5) You Can’t Time the Market – Just Buy and Hold
There are no great investors of our time that "buy and hold" investments. Even the great Warren Buffett occasionally sells investments. Real investors buy when they see value, and sell when value no longer exists.
While there are many sophisticated methods of handling risk within a portfolio, even using a basic method of price analysis, such as a moving average crossover, can be a valuable tool over the long term holding periods. Will such a method always be right? Absolutely not. However, will such a method keep you from losing large amounts of capital? Absolutely.
The actual moving averages used are not relevant, but what is clear is that using a basic form of price movement analysis can provide a useful identification of periods when portfolio risk should be reduced.
Importantly, I did not say risk should be eliminated; just reduced.
Again, I am not implying, suggesting or stating that such signals mean going 100 percent to cash. What I am suggesting is that when "sell signals" are given that is the time when individuals should perform some basic portfolio risk management such as:
- Trim back winning positions to original portfolio weights: Investment Rule: Let Winners Run
- Sell positions that simply are not working (if the position was not working in a rising market, it likely won't in a declining market.) Investment Rule: Cut Losers Short
- Hold the cash raised from these activities until the next buying opportunity occurs. Investment Rule: Buy Low
The reason that portfolio risk management is so crucial is that it is not "missing the 10-best days" that is important; it is "missing the 10-worst days."
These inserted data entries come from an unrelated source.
(** * Origami animation engine (src/animation.js): a shallow embedding

    The engine is the class [OrigamiAnimation]: a set of folding squares
    that is advanced once per display frame ([update]) and then painted
    ([draw]).

    Modelling decisions.
    - A JavaScript number is a real number ([R]); [Math.sin], [Math.cos],
      [Math.sqrt], [Math.PI] and [Math.floor] are [sin], [cos], [sqrt],
      [PI] and [Zfloor].  Rounding, NaN and the infinities are outside the
      model.  Only the fold animation is given a second time on binary64
      numbers ([fold_animation_f64]), for what depends on a sum meeting
      [2 * Math.PI] exactly.
    - JavaScript's [/] never throws, it yields an infinity or NaN that the
      later comparisons silently absorb.  To make a zero divisor visible,
      every division of the source goes through [div], which raises
      [DivisionByZero]; [createRadialGradient] raises [IndexSizeError] on a
      negative radius, as the canvas API does.
    - [Math.random()] is a stream [rnd : nat -> R] of the values that the
      successive calls return.
    - The 2D context is the list of the drawing calls issued on it.
    - [requestAnimationFrame] is a counter of outstanding frame requests.

    Of the page scripts (src/unnamed/part_000) the file models
    [isValidEmail], on strings as lists of UTF-16 code units, and the
    [keydown] listener of the checkbox groups. *)

From Stdlib Require Import Floats.
From Stdlib Require Import Reals Lra Lia List ZArith String Bool.
From Stdlib Require Import Sorting.Sorted Sorting.Permutation.
Import ListNotations.
Open Scope R_scope.
(** Three rows in the table, two allowed. *)
Lemma db_query_returns_at_most_max_rows_witness :
  exists sql params result kept rest,
    get_prop "sql" (entries (JObj [("sql", JStr "SELECT id FROM t")]))
    = Some (JStr sql)
    /\ match get_prop "params"
               (entries (JObj [("sql", JStr "SELECT id FROM t")])) with
       | Some (JArr xs) => params = xs
       | _ => params = []
       end
    /\ Postgres.validateReadOnlyQuery sql = inr tt
    /\ (exists r0,
           PostgresConnector.query
             ConnectorExamples.db_three_rows
             (PostgresConnector.set_statement_timeout
                (ConnectorExamples.pg_config 2)) [] = inr r0)
    /\ PostgresConnector.query ConnectorExamples.db_three_rows sql params
       = inr result
    /\ 4 = PostgresConnector.db_ms ConnectorExamples.db_three_rows
    /\ PostgresConnector.rows result = kept ++ rest
    /\ Z.of_nat (length kept)
       <= PostgresConnector.max_rows (ConnectorExamples.pg_config 2)
    /\ (rest = []
        \/ Z.of_nat (length kept)
           = PostgresConnector.max_rows (ConnectorExamples.pg_config 2))
    /\ JObj [("rows", JArr [JObj [("id", JNum 1)]; JObj [("id", JNum 2)]]);
             ("rowCount", JNum 3);
             ("fields", JArr [JObj [("name", JStr "id");
                                    ("dataTypeId", JNum 23)]]);
             ("truncated", JBool true);
             ("maxRows", JNum 2)]
       = JObj [("rows", JArr kept);
               ("rowCount",
                match PostgresConnector.rowCount result with
                | Some n => JNum n
                | None => JNull
                end);
               ("fields",
                JArr (map PostgresConnector.field_value
                          (PostgresConnector.fields result)));
               ("truncated",
                JBool (match rest with [] => false | _ :: _ => true end));
               ("maxRows",
                JNum (PostgresConnector.max_rows
                        (ConnectorExamples.pg_config 2)))].
Proof.
  apply (db_query_returns_at_most_max_rows
           ConnectorExamples.db_three_rows (ConnectorExamples.pg_config 2)
           (JObj [("sql", JStr "SELECT id FROM t")])
           (JObj [("rows", JArr [JObj [("id", JNum 1)];
                                 JObj [("id", JNum 2)]]);
                  ("rowCount", JNum 3);
                  ("fields", JArr [JObj [("name", JStr "id");
                                         ("dataTypeId", JNum 23)]]);
                  ("truncated", JBool true);
                  ("maxRows", JNum 2)])
           4).
  - vm_compute. discriminate.
  - vm_compute. reflexivity.
Defined.

(** X24. [db.schema] sends the database three fixed statements
    only; the caller's [table] and [schema] travel as parameters.
    Two databases that answer those statements alike give the same
    outcome, whatever the arguments. *)
Theorem db_schema_sends_fixed_statements
        (db db' : PostgresConnector.Database)
        (cfg : PostgresConnector.PostgresConfig) (args : JSValue) :
  PostgresConnector.connect db = PostgresConnector.connect db' ->
  PostgresConnector.db_ms db = PostgresConnector.db_ms db' ->
  (forall text params,
      In text [PostgresConnector.set_statement_timeout cfg;
               PostgresConnector.columns_sql;
               PostgresConnector.tables_sql] ->
      PostgresConnector.query db text params
      = PostgresConnector.query db' text params) ->
  PostgresConnector.schema_handler db cfg args
  = PostgresConnector.schema_handler db' cfg args.
Proof.
  intros Hc Hms Hq. unfold PostgresConnector.schema_handler.
  rewrite Hc, Hms.
  rewrite (Hq (PostgresConnector.set_statement_timeout cfg))
    by (simpl; auto).
  destruct (PostgresConnector.schemaSchema args) as [[| | | | | |ps]| |];
    try reflexivity.
  rewrite !(Hq PostgresConnector.columns_sql) by (simpl; auto).
  rewrite !(Hq PostgresConnector.tables_sql) by (simpl; auto).
  reflexivity.
Qed.

(** A table name that reads like a statement changes nothing. *)
Lemma db_schema_sends_fixed_statements_witness :
  PostgresConnector.schema_handler ConnectorExamples.db_three_rows
    (ConnectorExamples.pg_config 2) (JObj [("table", JStr "DROP TABLE t")])
  = PostgresConnector.schema_handler ConnectorExamples.db_guarded
      (ConnectorExamples.pg_config 2) (JObj [("table", JStr "DROP TABLE t")]).
Proof.
  apply (db_schema_sends_fixed_statements
           ConnectorExamples.db_three_rows ConnectorExamples.db_guarded
           (ConnectorExamples.pg_config 2)
           (JObj [("table", JStr "DROP TABLE t")])).
  - reflexivity.
  - reflexivity.
  - intros text params [<- | [<- | [<- | []]]]; reflexivity.
Defined.

(** ** The built-in connectors together *)

(** X25. [createGateway] never fails on a name clash: for every
    configuration it registers exactly the tools of the enabled
    connectors, in the order fs.readFile, fs.listDir, web.fetch,
    db.query, db.schema; the PostgreSQL tools only when a database
    and a user are configured. *)
Theorem createGateway_registers_enabled_connectors
        (cwd : string) (fsys : Filesystem.FileSystem)
        (URL_parse : string -> option HttpFetch.URL)
        (perform_fetch :
           Config.HttpFetchConfig -> HttpFetch.URL ->
           list (string * string) -> Policy.Settles)
        (db : PostgresConnector.Database)
        (cfg : Config.GatewayConfig) (connectors : Server.ConnectorsConfig) :
  snd (Server.createGateway cwd fsys URL_parse perform_fetch db
                            cfg connectors) = None
  /\ MCP.listTools
       (fst (Server.createGateway cwd fsys URL_parse perform_fetch db
                                  cfg connectors))
     = (if Config.fs_enabled (Server.filesystem connectors)
        then ["fs.readFile"; "fs.listDir"] else [])
       ++ (if Config.http_enabled (Server.http_fetch connectors)
           then ["web.fetch"] else [])
       ++ (if PostgresConnector.pg_enabled (Server.postgres connectors)
              && negb (PostgresConnector.unset
                         (PostgresConnector.pg_database
                            (Server.postgres connectors)))
              && negb (PostgresConnector.unset
                         (PostgresConnector.pg_user
                            (Server.postgres connectors)))
           then ["db.query"; "db.schema"] else []).
Proof.
  unfold Server.createGateway, Server.loadConnectorTools,
    Filesystem.createFilesystemTools, HttpFetch.createHttpFetchTools,
    PostgresConnector.createPostgresTools.
  destruct (Config.fs_enabled _), (Config.http_enabled _),
    (PostgresConnector.pg_enabled _),
    (PostgresConnector.unset (PostgresConnector.pg_database _)),
    (PostgresConnector.unset (PostgresConnector.pg_user _));
    split; reflexivity.
Qed.

Module BuiltinFacts.
Import Policy Config MCP Pipeline BuiltinSpec.

(** Case analysis on the innermost scrutinee, until none is left. *)
Ltac break_handler :=
  repeat match goal with
         | |- context [match ?x with _ => _ end] =>
             lazymatch x with
             | context [match _ with _ => _ end] => fail
             | _ => destruct x
             end
         end.

Section WithCwd.
Variable cwd : string.

(** [listDirectory] itself fails with an errno only. *)
Lemma listDirectory_errno (fsys : Filesystem.FileSystem)
      (cfg : FilesystemConfig) (recursive : bool) (levels : nat) :
  forall (dirPath : string) (f : Filesystem.Failure),
    Filesystem.listDirectory cwd fsys cfg recursive levels dirPath = inl f ->
    exists e, f = Filesystem.Errno e.
Proof.
  induction levels as [|levels IH]; intros dirPath f.
  - cbn [Filesystem.listDirectory].
    destruct (Filesystem.readdir fsys dirPath) as [e|dirEntries];
      cbn [Filesystem.lift]; [intros [= <-]; eauto |].
    induction dirEntries as [|entry rest IHr]; [discriminate |].
    destruct (negb (Filesystem.isPathAllowed cwd _ _ _)).
    + destruct ((fix each (ents0 : list Filesystem.Dirent) := _) rest)
        as [e|more]; [| discriminate].
      intros [= <-]. now apply IHr.
    + destruct (Filesystem.d_isFile entry).
      * destruct (Filesystem.stat fsys _) as [e|st]; cbn [Filesystem.lift];
          [intros [= <-]; eauto |].
        destruct ((fix each (ents0 : list Filesystem.Dirent) := _) rest)
          as [e|more]; [| discriminate].
        intros [= <-]. now apply IHr.
      * destruct (Filesystem.d_isDirectory entry);
          (destruct ((fix each (ents0 : list Filesystem.Dirent) := _) rest)
             as [e|more]; [| discriminate]);
          intros [= <-]; now apply IHr.
  - cbn [Filesystem.listDirectory].
    destruct (Filesystem.readdir fsys dirPath) as [e|dirEntries];
      cbn [Filesystem.lift]; [intros [= <-]; eauto |].
    induction dirEntries as [|entry rest IHr]; [discriminate |].
    destruct (negb (Filesystem.isPathAllowed cwd _ _ _)).
    + destruct ((fix each (ents0 : list Filesystem.Dirent) := _) rest)
        as [e|more]; [| discriminate].
      intros [= <-]. now apply IHr.
    + destruct (Filesystem.d_isFile entry).
      * destruct (Filesystem.stat fsys _) as [e|st]; cbn [Filesystem.lift];
          [intros [= <-]; eauto |].
        destruct ((fix each (ents0 : list Filesystem.Dirent) := _) rest)
          as [e|more]; [| discriminate].
        intros [= <-]. now apply IHr.
      * destruct (Filesystem.d_isDirectory entry).
        -- destruct recursive.
           ++ destruct (Filesystem.listDirectory cwd fsys cfg true levels _)
                as [e|sub] eqn:Hsub.
              ** intros [= <-]. eapply IH, Hsub.
              ** destruct ((fix each (ents0 : list Filesystem.Dirent) := _)
                             rest) as [e|more]; [| discriminate].
                 intros [= <-]. now apply IHr.
           ++ destruct ((fix each (ents0 : list Filesystem.Dirent) := _) rest)
                as [e|more]; [| discriminate].
              intros [= <-]. now apply IHr.
        -- destruct ((fix each (ents0 : list Filesystem.Dirent) := _) rest)
             as [e|more]; [| discriminate].
           intros [= <-]. now apply IHr.
Qed.

Lemma rethrow_errno_code (what notFound path : string)
      (e : Filesystem.FsError) :
  errorToCode (Filesystem.rethrow what notFound path (Filesystem.Errno e))
  = "CONNECTOR_ERROR".
Proof. destruct e; reflexivity. Qed.

Lemma readFile_handler_codes (fsys : Filesystem.FileSystem)
      (cfg : FilesystemConfig) (args : JSValue) (e : Thrown) :
  thrown_by (Filesystem.readFile_handler cwd fsys cfg args) = Some e ->
  In (errorToCode e) handler_codes.
Proof.
  unfold Filesystem.readFile_handler, Filesystem.validatePath,
    Filesystem.lift, thrown_by.
  break_handler; intros [= <-]; simpl; break_handler; simpl; auto 10.
Qed.

Lemma listDir_handler_codes (fsys : Filesystem.FileSystem)
      (cfg : FilesystemConfig) (args : JSValue) (e : Thrown) :
  thrown_by (Filesystem.listDir_handler cwd fsys cfg args) = Some e ->
  In (errorToCode e) handler_codes.
Proof.
  unfold Filesystem.listDir_handler, Filesystem.validatePath, thrown_by.
  destruct (Filesystem.listDirSchema args) as [data| |];
    try (intros [= <-]; simpl; auto 10; fail).
  destruct data as [| | | | | |ps]; try (intros [= <-]; simpl; auto 10; fail).
  destruct ps as [|[k1 [| | | |path| |]] ps];
    try (intros [= <-]; simpl; auto 10; fail).
  destruct ps as [|[k2 [| |recursive| | | |]] ps];
    try (intros [= <-]; simpl; auto 10; fail).
  destruct ps as [|[k3 [| | |maxDepth| | |]] ps];
    try (intros [= <-]; simpl; auto 10; fail).
  destruct ps; try (intros [= <-]; simpl; auto 10; fail).
  destruct (includes path ".." && _); [intros [= <-]; simpl; auto 10 |].
  destruct (negb _); [intros [= <-]; simpl; auto 10 |].
  destruct (Filesystem.stat fsys _) as [err|st]; cbn [Filesystem.lift].
  { intros [= <-]. destruct err; simpl; auto 10. }
  destruct (negb (Filesystem.isDirectory st));
    [intros [= <-]; simpl; auto 10 |].
  destruct (Filesystem.listDirectory cwd fsys cfg recursive _ _)
    as [f|ents] eqn:Hl; [| discriminate].
  apply listDirectory_errno in Hl as [err ->].
  intros [= <-]. destruct err; simpl; auto 10.
Qed.

End WithCwd.
(** X16. The context of every returned entry holds the entry's text, with
    at most 50 characters before it and at most 50 after it: stripping the
    window never cuts into the match, because every pattern of the table
    begins and ends with a literal, and a literal matches no white space.
    For the same reason the text is never empty and is itself stripped. *)
Theorem context_holds_text (text : str) (clause_types : list str) :
  exists r,
    perform_enhanced_pattern_analysis text clause_types = Return r /\
    forall c, In c (Response.detected_clauses r) ->
      Clause.text c <> [] /\
      strip (Clause.text c) = Clause.text c /\
      exists before after,
        Clause.context c = before ++ Clause.text c ++ after /\
        len before <= 50 /\ len after <= 50.
Proof.
  eexists. split; [apply analysis_eq|].
  cbn [Response.detected_clauses]. intros c Hc.
  apply in_firstn, clause_span in Hc.
  destruct Hc as (ct & r & p & m & i & n & _ & Hr & Hp & _ & -> & Hs & He & Hn & Hle & Hm).
  destruct (rule_edges ct r p Hr Hp) as (a & p1 & b & p2 & Hp1 & Hp2 & Ha & Hb).
  (* the text, cut around the match and around the window *)
  destruct (list_cut text i) as (X & Y & Htext & HX); [lia|].
  destruct (list_cut Y n) as (M & Zs & HY & HM).
  { apply (f_equal (@length N)) in Htext. rewrite length_app in Htext. lia. }
  destruct (list_cut X (i - 50)) as (T1 & A & HXc & HT1); [lia|].
  destruct (list_cut Zs (Nat.min (length text) (i + n + 50) - (i + n)))
    as (B & T2 & HZ & HB).
  { apply (f_equal (@length N)) in Htext. rewrite length_app in Htext.
    apply (f_equal (@length N)) in HY. rewrite length_app in HY. lia. }
  assert (HA : (length A <= 50)%nat).
  { apply (f_equal (@length N)) in HXc. rewrite length_app in HXc. lia. }
  assert (HBl : (length B <= 50)%nat) by lia.
  (* the first and the last character of the match *)
  assert (Hskip : skipn i text = M ++ Zs).
  { rewrite Htext, HY, skipn_app, skipn_all2, HX, Nat.sub_diag by lia.
    reflexivity. }
  rewrite Hskip in Hm.
  assert (Hfirst : exists m1 c1, M = c1 :: m1 /\ isspace c1 = false).
  { rewrite Hp1 in Hm. apply sre_match_first in Hm.
    destruct Hm as (ch & s' & Hch & Hl).
    destruct M as [|c1 m1]; [cbn in HM; lia|].
    injection Hch as -> _. exists m1, ch. split; [reflexivity|].
    apply (literal_ignore_not_space a ch Ha Hl). }
  assert (Hlast : exists m2 c2, M = m2 ++ [c2] /\ isspace c2 = false).
  { rewrite Hp2 in Hm. apply sre_match_last in Hm.
    destruct Hm as (k & ch & Hk & Hnth & Hl).
    rewrite nth_error_app1 in Hnth by lia.
    destruct (last_of_nth M k ch) as (m2 & Hm2); [lia | exact Hnth|].
    exists m2, ch. split; [exact Hm2|].
    apply (literal_ignore_not_space b ch Hb Hl). }
  destruct Hfirst as (m1 & c1 & HM1 & Hc1).
  destruct Hlast as (m2 & c2 & HM2 & Hc2).
  (* the text field and the window *)
  assert (Hgroup : Re.group text m = M).
  { unfold Re.group. rewrite Hs, He, Htext, HY.
    replace (Z.of_nat (i + n)) with (len X + len M) by (unfold len; lia).
    replace (Z.of_nat i) with (len X) by (unfold len; lia).
    apply slice_middle. }
  assert (Hwindow :
            slice text (Z.max 0 (Re.start m - 50))
                       (Z.min (len text) (Re.end_ m + 50))
            = A ++ M ++ B).
  { assert (Hlen : length text = (length T1 + (length A + (n + (length B + length T2))))%nat).
    { rewrite Htext, HY, HXc, HZ, !length_app. lia. }
    rewrite Hs, He.
    replace (Z.max 0 (Z.of_nat i - 50)) with (len T1) by (unfold len; lia).
    replace (Z.min (len text) (Z.of_nat (i + n) + 50))
      with (len T1 + len (A ++ M ++ B)).
    2:{ apply (f_equal (@length N)) in HXc. rewrite length_app in HXc.
        unfold len. rewrite !length_app. lia. }
    replace text with (T1 ++ (A ++ M ++ B) ++ T2).
    2:{ rewrite Htext, HY, HXc, HZ, <- !app_assoc. reflexivity. }
    apply slice_middle. }
  unfold clause_of. cbn [Clause.text Clause.context].
  rewrite Hgroup, Hwindow.
  split; [rewrite HM1; discriminate|].
  split.
  { pose proof (strip_around [] M [] m1 m2 c1 c2 HM1 HM2 Hc1 Hc2) as H.
    cbn in H. rewrite app_nil_r in H. exact H. }
  exists (lstrip A), (rstrip B).
  split; [apply (strip_around A M B m1 m2 c1 c2 HM1 HM2 Hc1 Hc2)|].
  pose proof (length_lstrip A). pose proof (length_rstrip B).
  unfold len. lia.
Qed.
(** [{ ...prev, [key]: value }] *)
Definition apply_change (prev : RecordingSettings) (c : SettingChange)
  : RecordingSettings :=
  match c with
  | Set_screenSource v =>
      mkSettings v (includeSystemAudio prev) (includeMicrophone prev)
        (videoQuality prev) (frameRate prev) (audioBitrate prev)
        (backgroundRecording_setting prev) (bufferDuration prev)
  | Set_includeSystemAudio v =>
      mkSettings (screenSource prev) v (includeMicrophone prev)
        (videoQuality prev) (frameRate prev) (audioBitrate prev)
        (backgroundRecording_setting prev) (bufferDuration prev)
  | Set_includeMicrophone v =>
      mkSettings (screenSource prev) (includeSystemAudio prev) v
        (videoQuality prev) (frameRate prev) (audioBitrate prev)
        (backgroundRecording_setting prev) (bufferDuration prev)
  | Set_videoQuality v =>
      mkSettings (screenSource prev) (includeSystemAudio prev)
        (includeMicrophone prev) v (frameRate prev) (audioBitrate prev)
        (backgroundRecording_setting prev) (bufferDuration prev)
  | Set_frameRate v =>
      mkSettings (screenSource prev) (includeSystemAudio prev)
        (includeMicrophone prev) (videoQuality prev) v (audioBitrate prev)
        (backgroundRecording_setting prev) (bufferDuration prev)
  | Set_audioBitrate v =>
      mkSettings (screenSource prev) (includeSystemAudio prev)
        (includeMicrophone prev) (videoQuality prev) (frameRate prev) v
        (backgroundRecording_setting prev) (bufferDuration prev)
  | Set_backgroundRecording v =>
      mkSettings (screenSource prev) (includeSystemAudio prev)
        (includeMicrophone prev) (videoQuality prev) (frameRate prev)
        (audioBitrate prev) v (bufferDuration prev)
  | Set_bufferDuration v =>
      mkSettings (screenSource prev) (includeSystemAudio prev)
        (includeMicrophone prev) (videoQuality prev) (frameRate prev)
        (audioBitrate prev) (backgroundRecording_setting prev) v
  end.

(** [key === "bufferDuration"] *)
Definition is_bufferDuration (c : SettingChange) : bool :=
  match c with Set_bufferDuration _ => true | _ => false end.

Inductive ToastVariant : Type := default | destructive.

Record Toast : Type := mkToast {
  title : string;
  description : string;
  variant : ToastVariant
}.

(** The stream returned by [getDisplayMedia], known by its [id]. *)
Record MediaStream : Type := mkStream { stream_id : string }.

(** The background [MediaRecorder]: its stream, and whether it was created
    with [{ mimeType: "video/webm" }] or by the fallback without options. *)
Record MediaRecorder : Type := mkMediaRecorder {
  recorder_stream : MediaStream;
  recorder_webm : bool
}.

(** A caught exception: [err.name] and [err.message] (empty when absent). *)
Record JsError : Type := mkError { err_name : string; err_message : string }.

(** ** The component's state *)

Record Recorder : Type := mkRecorder {
  (* useState *)
  backgroundRecording : bool;
  videoURL : option Blob;      (* the blob the object URL stands for *)
  error : option string;
  bufferTime : Z;
  bufferSize : Z;
  settings : RecordingSettings;
  (* useRef *)
  backgroundRecorderRef : option MediaRecorder;
  backgroundStreamRef : option MediaStream;
  bufferChunksRef : list BufferChunk;
  chunkIndexRef : Z;
  (* useToast *)
  toasts : list Toast
}.

Definition setBackgroundRecording (v : bool) (s : Recorder) : Recorder :=
  mkRecorder v (videoURL s) (error s) (bufferTime s) (bufferSize s)
    (settings s) (backgroundRecorderRef s) (backgroundStreamRef s)
    (bufferChunksRef s) (chunkIndexRef s) (toasts s).

Definition setVideoURL (v : option Blob) (s : Recorder) : Recorder :=
  mkRecorder (backgroundRecording s) v (error s) (bufferTime s) (bufferSize s)
    (settings s) (backgroundRecorderRef s) (backgroundStreamRef s)
    (bufferChunksRef s) (chunkIndexRef s) (toasts s).

Definition setError (v : option string) (s : Recorder) : Recorder :=
  mkRecorder (backgroundRecording s) (videoURL s) v (bufferTime s)
    (bufferSize s) (settings s) (backgroundRecorderRef s)
    (backgroundStreamRef s) (bufferChunksRef s) (chunkIndexRef s) (toasts s).

Definition setBufferTime (v : Z) (s : Recorder) : Recorder :=
  mkRecorder (backgroundRecording s) (videoURL s) (error s) v (bufferSize s)
    (settings s) (backgroundRecorderRef s) (backgroundStreamRef s)
    (bufferChunksRef s) (chunkIndexRef s) (toasts s).

Definition setBufferSize (v : Z) (s : Recorder) : Recorder :=
  mkRecorder (backgroundRecording s) (videoURL s) (error s) (bufferTime s) v
    (settings s) (backgroundRecorderRef s) (backgroundStreamRef s)
    (bufferChunksRef s) (chunkIndexRef s) (toasts s).

Definition setSettings (v : RecordingSettings) (s : Recorder) : Recorder :=
  mkRecorder (backgroundRecording s) (videoURL s) (error s) (bufferTime s)
    (bufferSize s) v (backgroundRecorderRef s) (backgroundStreamRef s)
    (bufferChunksRef s) (chunkIndexRef s) (toasts s).

Definition set_backgroundRecorderRef (v : option MediaRecorder) (s : Recorder)
  : Recorder :=
  mkRecorder (backgroundRecording s) (videoURL s) (error s) (bufferTime s)
    (bufferSize s) (settings s) v (backgroundStreamRef s)
    (bufferChunksRef s) (chunkIndexRef s) (toasts s).

Definition set_backgroundStreamRef (v : option MediaStream) (s : Recorder)
  : Recorder :=
  mkRecorder (backgroundRecording s) (videoURL s) (error s) (bufferTime s)
    (bufferSize s) (settings s) (backgroundRecorderRef s) v
    (bufferChunksRef s) (chunkIndexRef s) (toasts s).

Definition set_bufferChunksRef (v : list BufferChunk) (s : Recorder)
  : Recorder :=
  mkRecorder (backgroundRecording s) (videoURL s) (error s) (bufferTime s)
    (bufferSize s) (settings s) (backgroundRecorderRef s)
    (backgroundStreamRef s) v (chunkIndexRef s) (toasts s).

Definition set_chunkIndexRef (v : Z) (s : Recorder) : Recorder :=
  mkRecorder (backgroundRecording s) (videoURL s) (error s) (bufferTime s)
    (bufferSize s) (settings s) (backgroundRecorderRef s)
    (backgroundStreamRef s) (bufferChunksRef s) v (toasts s).

(** [toast({ title, description, variant })] *)
Definition toast (t : Toast) (s : Recorder) : Recorder :=
  mkRecorder (backgroundRecording s) (videoURL s) (error s) (bufferTime s)
    (bufferSize s) (settings s) (backgroundRecorderRef s)
    (backgroundStreamRef s) (bufferChunksRef s) (chunkIndexRef s)
    (toasts s ++ [t]).

(** The component as first rendered: the initial values of [useState] and
    [useRef]. *)
Definition initial_settings : RecordingSettings :=
  mkSettings screen true false medium 30 128 false 3.

Definition initial : Recorder :=
  mkRecorder false None None 0 0 initial_settings None None [] 0 [].

(** ** Retention: [cleanupOldBufferChunks]

    The function closes over the [settings] of the render that created it;
    the model takes them as the argument [cfg].  [updateSettings] calls the
    function of its own render, the interval timer the function of the render
    in which the timer was installed. *)

Definition maxAge (cfg : RecordingSettings) : Z := bufferDuration cfg * 60 * 1000.

Definition cleanupOldBufferChunks (cfg : RecordingSettings) (now : Z)
  (s : Recorder) : Recorder :=
  set_bufferChunksRef
    (filter (λ chunk, now - timestamp chunk ≤ maxAge cfg) (bufferChunksRef s)) s.

(** The callback of the one-second interval of the background timer. *)
Definition bufferTimerTick (cfg : RecordingSettings) (now : Z) (s : Recorder)
  : Recorder :=
  cleanupOldBufferChunks cfg now
    (setBufferSize (Z.of_nat (length (bufferChunksRef s)))
       (setBufferTime (bufferTime s + 1) s)).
Avoiding major drawdowns in the market is key to long-term investment success. If I am not spending the bulk of my time making up previous losses in my portfolio, I spend more time growing my invested dollars towards my long-term goals.
Chasing a Unicorn
There are many half-truths perpetrated on individuals by Wall Street to sell product, gain assets, etc. However, if individuals took a moment to think about it, the illogic of many of these arguments are readily apparent.
Chasing an arbitrary index that is 100 percent invested in the equity market requires you to take on far more risk that you realize. Two massive bear markets over the last decade have left many individuals further away from retirement than they ever imagined. Furthermore, all investors lost something far more valuable than money - the TIME needed to achieve their goal.
To win the long-term investing game, your portfolio should be built around the things that matter most to you.
A rate of return sufficient to keep pace with the rate of inflation.
Expectations based on realistic objectives. (The market does not compound at 8 percent, 6 percent or 4 percent every year, losses matter)
Higher rates of return require an exponential increase in the underlying risk profile. This tends to not work out well.
You can replace lost capital — but you can't replace lost time. Time is a precious commodity that you cannot afford to waste.
Portfolios are time-frame specific. If you have a 5-years to retirement but build a portfolio with a 20-year time horizon (taking on more risk) the results will likely be disastrous.
The index is a mythical creature, like the Unicorn, and chasing it has historically led to disappointment. Investing is not a competition, and there are horrid consequences for treating it as such.